The legislation drew fierce opposition from conservative Republicans who split from their GOP colleagues supporting the bill. The conservatives objected to the proposed revenue increase for the antitrust regulators, arguing there has been brazen overreach by the FTC under President Joe Biden.
Rep. Tom McClintock, R-Calif., described the FTC’s leader, Lina Khan, as a “a radical leftist seeking to replace consumers’ decisions with her own.”
Another California Republican, Rep. Darrell Issa, told his colleagues, “If you want to stifle innovation, vote for this.”
If Republicans win control of the House or Senate in the November elections, they are certain to try to crimp the activism of the FTC and to challenge its broader interpretation of its legal authority.
The more sweeping antitrust proposals would restrict powerful tech companies from favoring their own products and services over rivals on their platforms and could even lead to mandated breakups separating companies’ dominant platforms from their other businesses. They could, for example, prevent Amazon from steering consumers to its own brands and away from competitors’ products on its giant e-commerce platform.
The drafting of that legislation marked a new turn in Congress’ effort to curb the dominance of the tech giants and anti-competitive practices that critics say have hurt consumers, small businesses and innovation. But the proposal is complex and drew objections to some provisions from lawmakers of both parties, even though all condemn the tech giants’ conduct.
Lawmakers have faced a delicate task as they try to tighten reins around a powerful industry whose services, mostly free or nearly so, are popular with consumers and embedded into daily life.
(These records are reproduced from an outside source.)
(** * ghp: a shallow embedding of the GitHub profiler's core

    The Go package [ghp] discovers a user's repositories, picks source files
    by a path heuristic, asks an LLM for per-file scores and aggregates them
    into one score per repository.  This file embeds the parts of the package
    that carry its logic (path scoring and selection, the TTL disk cache,
    repository discovery, the per-call retry loop, the string-or-object JSON
    decoders and the per-repository aggregation) and proves properties of
    them.

    Conventions.  A Go [string] is a byte sequence and is modelled by
    [string] (a list of 8-bit [ascii]).  A Go [int] is modelled by [Z]; where
    the source adds or subtracts values that are not bounded by the code
    itself the 64-bit wrap-around is written out with [wrap64].  A [float64] is a
    primitive binary64 [float].  A run-time panic is an explicit outcome. *)

From Stdlib Require Import ZArith String Ascii List Bool Lia Permutation Sorted.
From Stdlib Require Import PrimFloat FloatOps SpecFloat.
From stdpp Require Import gmap strings list pretty.

Import ListNotations.
#[local] Set Warnings "-inexact-float".
Local Open Scope string_scope.
Local Open Scope list_scope.
Local Open Scope Z_scope.

(** ** Part I: the embedding *)

(** *** Go built-ins and standard-library calls *)

(** A Go [error] value, by its message. *)
Definition error := string.

(** The (value, error) pair of a Go call whose value is read only when the
    error is nil. *)
Inductive result (A : Type) : Type :=
| Ok (a : A)
| Err (e : error).
Arguments Ok {A} a.
Arguments Err {A} e.

(** Two's-complement wrap-around of a 64-bit [int]. *)
Definition wrap64 (z : Z) : Z := (z + 2 ^ 63) mod 2 ^ 64 - 2 ^ 63.

(** [len(s)] as an [int]. *)
Definition len {A} (l : list A) : Z := Z.of_nat (List.length l).

(** [strings.HasPrefix]. *)
Definition HasPrefix (s pre : string) : bool := String.prefix pre s.

(** [strings.Contains]: some suffix of [s] starts with [substr]. *)
Fixpoint Contains (s substr : string) : bool :=
  String.prefix substr s ||
  match s with
  | EmptyString => false
  | String _ s' => Contains s' substr
  end.

(** [strings.HasSuffix]. *)
Definition HasSuffix (s suffix : string) : bool :=
  let n := String.length s in
  let m := String.length suffix in
  (m <=? n)%nat && String.eqb (substring (n - m) m s) suffix.

(** The backward scan of [filepath.Ext] (with [/] as the path separator):
    [None] while neither a dot nor a separator has been met. *)
Fixpoint extScan (path : string) : option string :=
  match path with
  | EmptyString => None
  | String c rest =>
      match extScan rest with
      | Some e => Some e
      | None =>
          if Ascii.eqb c "/" then Some ""
          else if Ascii.eqb c "." then Some (String c rest)
          else None
      end
  end.

(** [filepath.Ext]. *)
Definition Ext (path : string) : string := default "" (extScan path).

(** The standard-library operations whose result the language leaves open or
    that depend on Unicode tables: they are parameters of the embedding.
    - [ToLower] is [strings.ToLower];
    - [SortFunc] is [slices.SortFunc], which is not stable;
    - [mapRange] is the order in which [for _, v := range m] visits a map;
    - [foldName] is the Unicode case folding by which [encoding/json] matches
      an object key to a struct field when no field has the exact name;
    - [Join] is [filepath.Join], which depends on the platform;
    - [intOfFloatOverflow] is the implementation-specific result of the
      conversion [int(f)] when [f] is not representable. *)
Class GoStd := {
  ToLower : string -> string;
  SortFunc : forall {A : Type}, (A -> A -> Z) -> list A -> list A;
  mapRange : forall {V : Type}, gmap string V -> list (string * V);
  foldName : string -> string;
  Join : list string -> string;
  intOfFloatOverflow : float -> Z
}.

(** A comparison function is a strict weak ordering on the elements of a
    slice, as [slices.SortFunc] requires: "less" is [cmp a b < 0]. *)
Record StrictWeakOn {A} (cmp : A -> A -> Z) (l : list A) : Prop := {
  sw_irrefl : forall a, In a l -> ~ cmp a a < 0;
  sw_trans : forall a b c, In a l -> In b l -> In c l ->
    cmp a b < 0 -> cmp b c < 0 -> cmp a c < 0;
  sw_negtrans : forall a b c, In a l -> In b l -> In c l ->
    cmp a c < 0 -> cmp a b < 0 \/ cmp b c < 0
}.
So with time to act running out as the November elections approach in about six weeks, lawmakers extracted the less controversial provisions on antitrust court venues and merger filing fees, putting them into the new bill that passed.
Lawmakers added the provision targeting foreign subsidies to U.S. companies. Republicans especially have vocally criticized the Chinese ownership of popular video platform TikTok.
In the Senate, Minnesota Democrat Amy Klobuchar is sponsoring similar legislation with Republicans Chuck Grassley of Iowa and Mike Lee of Utah.
“Effective antitrust enforcement is critical to ensuring consumers and small businesses have the opportunity to compete,” Klobuchar said in a statement Thursday. “Enforcers cannot take on the biggest companies the world has ever known with duct tape and Band-Aids.”